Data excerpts
((

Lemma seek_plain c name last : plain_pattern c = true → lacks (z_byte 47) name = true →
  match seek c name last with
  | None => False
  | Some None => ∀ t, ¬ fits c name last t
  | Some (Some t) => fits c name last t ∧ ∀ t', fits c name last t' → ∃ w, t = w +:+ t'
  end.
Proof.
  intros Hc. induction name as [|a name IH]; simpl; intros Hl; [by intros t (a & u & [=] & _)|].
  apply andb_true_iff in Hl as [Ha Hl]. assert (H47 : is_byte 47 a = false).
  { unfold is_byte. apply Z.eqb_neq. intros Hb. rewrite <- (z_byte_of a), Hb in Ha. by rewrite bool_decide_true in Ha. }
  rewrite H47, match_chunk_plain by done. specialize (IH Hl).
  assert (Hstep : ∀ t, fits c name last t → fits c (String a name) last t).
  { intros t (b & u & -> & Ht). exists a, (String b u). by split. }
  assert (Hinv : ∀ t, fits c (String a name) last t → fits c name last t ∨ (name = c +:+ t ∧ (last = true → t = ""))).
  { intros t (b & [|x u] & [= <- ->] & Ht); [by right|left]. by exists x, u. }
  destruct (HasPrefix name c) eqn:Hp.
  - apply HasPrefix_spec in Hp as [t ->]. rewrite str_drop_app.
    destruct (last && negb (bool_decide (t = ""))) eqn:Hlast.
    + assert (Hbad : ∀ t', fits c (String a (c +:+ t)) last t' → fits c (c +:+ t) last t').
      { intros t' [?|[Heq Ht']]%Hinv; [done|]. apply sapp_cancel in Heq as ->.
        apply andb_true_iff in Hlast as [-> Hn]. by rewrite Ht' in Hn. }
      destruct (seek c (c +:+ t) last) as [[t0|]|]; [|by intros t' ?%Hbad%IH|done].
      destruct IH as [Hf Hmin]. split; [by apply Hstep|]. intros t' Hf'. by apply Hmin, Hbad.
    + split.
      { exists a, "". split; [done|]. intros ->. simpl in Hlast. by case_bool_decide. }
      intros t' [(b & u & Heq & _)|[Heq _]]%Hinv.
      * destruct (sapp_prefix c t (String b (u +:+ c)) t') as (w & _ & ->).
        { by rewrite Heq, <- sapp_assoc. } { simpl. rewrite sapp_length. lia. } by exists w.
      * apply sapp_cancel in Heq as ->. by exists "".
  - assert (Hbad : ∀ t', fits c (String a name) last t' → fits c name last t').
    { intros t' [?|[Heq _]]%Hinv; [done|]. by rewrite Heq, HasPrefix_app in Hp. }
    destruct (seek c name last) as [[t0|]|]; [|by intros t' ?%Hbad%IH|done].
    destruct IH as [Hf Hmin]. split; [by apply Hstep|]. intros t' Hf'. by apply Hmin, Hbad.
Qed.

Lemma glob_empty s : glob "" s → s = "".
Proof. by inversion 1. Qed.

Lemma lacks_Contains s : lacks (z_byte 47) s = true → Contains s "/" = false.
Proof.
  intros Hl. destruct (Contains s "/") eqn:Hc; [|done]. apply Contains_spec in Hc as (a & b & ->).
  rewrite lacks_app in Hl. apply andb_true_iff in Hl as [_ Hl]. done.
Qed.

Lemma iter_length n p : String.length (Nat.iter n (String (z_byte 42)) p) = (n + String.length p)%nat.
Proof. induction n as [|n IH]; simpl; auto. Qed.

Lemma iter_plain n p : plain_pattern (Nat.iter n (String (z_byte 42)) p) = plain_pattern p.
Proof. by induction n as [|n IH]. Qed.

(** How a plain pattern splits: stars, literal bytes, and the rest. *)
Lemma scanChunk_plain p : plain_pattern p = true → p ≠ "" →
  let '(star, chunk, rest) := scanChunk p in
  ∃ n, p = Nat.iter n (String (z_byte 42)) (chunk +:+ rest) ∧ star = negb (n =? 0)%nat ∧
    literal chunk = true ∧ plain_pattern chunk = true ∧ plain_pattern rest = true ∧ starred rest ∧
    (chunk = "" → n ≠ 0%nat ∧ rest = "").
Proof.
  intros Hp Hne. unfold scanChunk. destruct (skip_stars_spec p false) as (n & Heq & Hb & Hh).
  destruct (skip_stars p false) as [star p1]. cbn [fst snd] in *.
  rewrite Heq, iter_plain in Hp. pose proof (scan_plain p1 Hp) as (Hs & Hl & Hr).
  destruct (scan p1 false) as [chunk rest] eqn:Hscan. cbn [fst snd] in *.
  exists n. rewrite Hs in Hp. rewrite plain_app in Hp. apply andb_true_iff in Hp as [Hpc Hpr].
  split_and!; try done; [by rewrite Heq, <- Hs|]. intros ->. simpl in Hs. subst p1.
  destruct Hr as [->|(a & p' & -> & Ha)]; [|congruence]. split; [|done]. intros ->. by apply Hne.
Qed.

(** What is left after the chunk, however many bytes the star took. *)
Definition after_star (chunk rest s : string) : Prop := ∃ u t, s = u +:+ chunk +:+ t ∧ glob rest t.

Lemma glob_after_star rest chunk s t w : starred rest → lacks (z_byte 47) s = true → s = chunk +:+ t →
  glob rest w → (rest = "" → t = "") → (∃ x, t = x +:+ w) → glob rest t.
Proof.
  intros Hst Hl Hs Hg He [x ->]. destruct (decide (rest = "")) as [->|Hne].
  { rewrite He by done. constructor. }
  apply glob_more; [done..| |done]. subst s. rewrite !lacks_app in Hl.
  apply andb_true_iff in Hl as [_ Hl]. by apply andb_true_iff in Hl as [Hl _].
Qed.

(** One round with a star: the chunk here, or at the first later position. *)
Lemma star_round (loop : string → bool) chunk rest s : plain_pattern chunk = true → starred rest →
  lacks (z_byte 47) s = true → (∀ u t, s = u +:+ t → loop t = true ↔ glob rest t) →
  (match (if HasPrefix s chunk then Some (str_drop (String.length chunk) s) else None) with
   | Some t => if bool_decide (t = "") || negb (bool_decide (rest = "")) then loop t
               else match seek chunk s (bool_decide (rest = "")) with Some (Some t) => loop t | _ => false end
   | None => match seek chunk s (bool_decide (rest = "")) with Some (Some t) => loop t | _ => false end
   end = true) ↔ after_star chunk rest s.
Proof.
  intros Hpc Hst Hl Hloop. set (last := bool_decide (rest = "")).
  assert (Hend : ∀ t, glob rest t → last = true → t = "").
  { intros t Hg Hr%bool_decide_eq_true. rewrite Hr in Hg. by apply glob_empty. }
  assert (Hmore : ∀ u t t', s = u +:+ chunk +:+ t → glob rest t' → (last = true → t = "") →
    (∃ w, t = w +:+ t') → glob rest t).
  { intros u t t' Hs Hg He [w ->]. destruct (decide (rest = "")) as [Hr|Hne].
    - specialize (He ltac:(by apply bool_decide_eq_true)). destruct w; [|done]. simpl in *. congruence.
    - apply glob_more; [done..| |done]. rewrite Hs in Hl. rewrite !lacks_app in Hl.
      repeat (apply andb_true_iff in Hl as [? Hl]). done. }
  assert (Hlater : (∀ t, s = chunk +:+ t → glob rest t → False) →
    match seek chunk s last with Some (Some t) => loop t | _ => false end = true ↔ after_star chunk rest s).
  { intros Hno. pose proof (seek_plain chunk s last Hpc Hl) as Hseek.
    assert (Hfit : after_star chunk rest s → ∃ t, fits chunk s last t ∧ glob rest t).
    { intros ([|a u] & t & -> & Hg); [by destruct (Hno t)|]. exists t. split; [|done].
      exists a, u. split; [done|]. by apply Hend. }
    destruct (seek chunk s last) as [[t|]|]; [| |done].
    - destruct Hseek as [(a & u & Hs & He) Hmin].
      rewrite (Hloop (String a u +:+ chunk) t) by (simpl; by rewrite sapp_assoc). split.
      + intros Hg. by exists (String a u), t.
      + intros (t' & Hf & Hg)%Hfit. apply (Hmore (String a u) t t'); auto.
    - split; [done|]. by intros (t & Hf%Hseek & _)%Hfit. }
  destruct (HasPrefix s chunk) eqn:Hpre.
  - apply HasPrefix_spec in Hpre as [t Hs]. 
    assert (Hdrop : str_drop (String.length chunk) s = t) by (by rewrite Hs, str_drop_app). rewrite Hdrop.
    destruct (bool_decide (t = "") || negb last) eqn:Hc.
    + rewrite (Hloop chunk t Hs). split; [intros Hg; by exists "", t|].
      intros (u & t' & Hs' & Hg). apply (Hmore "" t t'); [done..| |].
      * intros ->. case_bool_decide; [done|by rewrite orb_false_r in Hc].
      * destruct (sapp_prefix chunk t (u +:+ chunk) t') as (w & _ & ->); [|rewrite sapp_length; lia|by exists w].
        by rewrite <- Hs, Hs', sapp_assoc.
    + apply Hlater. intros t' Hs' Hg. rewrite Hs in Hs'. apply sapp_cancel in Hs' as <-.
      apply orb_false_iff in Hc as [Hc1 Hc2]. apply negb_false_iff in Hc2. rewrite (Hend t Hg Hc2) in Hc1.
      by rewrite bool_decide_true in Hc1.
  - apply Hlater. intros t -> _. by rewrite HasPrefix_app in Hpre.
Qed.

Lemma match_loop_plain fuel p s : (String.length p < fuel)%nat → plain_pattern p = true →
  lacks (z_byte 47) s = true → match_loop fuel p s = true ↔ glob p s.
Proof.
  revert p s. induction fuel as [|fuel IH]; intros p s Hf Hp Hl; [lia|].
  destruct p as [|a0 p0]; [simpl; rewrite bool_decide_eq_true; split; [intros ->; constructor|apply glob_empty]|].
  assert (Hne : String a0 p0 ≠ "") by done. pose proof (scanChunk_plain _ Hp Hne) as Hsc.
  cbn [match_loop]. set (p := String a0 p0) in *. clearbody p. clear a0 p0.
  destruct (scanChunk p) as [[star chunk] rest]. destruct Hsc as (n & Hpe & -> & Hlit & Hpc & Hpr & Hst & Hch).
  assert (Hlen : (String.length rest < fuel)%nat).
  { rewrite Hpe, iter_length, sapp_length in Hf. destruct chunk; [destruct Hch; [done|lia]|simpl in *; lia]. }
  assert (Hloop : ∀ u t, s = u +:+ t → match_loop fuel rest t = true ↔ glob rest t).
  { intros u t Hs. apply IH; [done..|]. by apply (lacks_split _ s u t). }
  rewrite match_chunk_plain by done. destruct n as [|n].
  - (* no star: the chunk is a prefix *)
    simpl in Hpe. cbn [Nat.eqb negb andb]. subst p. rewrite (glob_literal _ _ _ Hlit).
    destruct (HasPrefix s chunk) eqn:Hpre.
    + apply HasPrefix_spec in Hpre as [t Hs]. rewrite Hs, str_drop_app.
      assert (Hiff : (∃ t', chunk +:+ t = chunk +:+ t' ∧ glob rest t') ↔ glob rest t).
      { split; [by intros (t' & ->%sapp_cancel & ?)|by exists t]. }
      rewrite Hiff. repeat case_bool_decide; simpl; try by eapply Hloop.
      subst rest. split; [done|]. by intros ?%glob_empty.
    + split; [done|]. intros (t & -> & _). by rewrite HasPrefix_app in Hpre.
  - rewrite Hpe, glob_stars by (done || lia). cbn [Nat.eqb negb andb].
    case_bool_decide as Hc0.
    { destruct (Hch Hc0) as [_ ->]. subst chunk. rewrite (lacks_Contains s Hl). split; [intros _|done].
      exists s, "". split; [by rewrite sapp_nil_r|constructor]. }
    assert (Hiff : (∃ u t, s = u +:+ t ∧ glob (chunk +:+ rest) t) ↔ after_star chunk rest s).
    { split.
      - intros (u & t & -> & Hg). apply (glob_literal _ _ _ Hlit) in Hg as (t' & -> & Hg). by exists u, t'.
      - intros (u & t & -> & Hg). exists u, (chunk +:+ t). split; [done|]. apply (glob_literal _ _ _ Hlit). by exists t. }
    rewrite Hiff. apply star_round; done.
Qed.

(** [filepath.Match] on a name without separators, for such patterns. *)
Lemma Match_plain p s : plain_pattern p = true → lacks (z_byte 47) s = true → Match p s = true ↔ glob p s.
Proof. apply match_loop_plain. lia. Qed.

))

TASK TO COMPLETE:
Exactly as they appear, retype the lines from the start of the records through the line containing "intros Hc. induction".

SOLUTION FOR THIS EXERCISE:
Lemma seek_plain c name last : plain_pattern c = true → lacks (z_byte 47) name = true →
  match seek c name last with
  | None => False
  | Some None => ∀ t, ¬ fits c name last t
  | Some (Some t) => fits c name last t ∧ ∀ t', fits c name last t' → ∃ w, t = w +:+ t'
  end.
Proof.
  intros Hc. induction name as [|a name IH]; simpl; intros Hl; [by intros t (a & u & [=] & _)|].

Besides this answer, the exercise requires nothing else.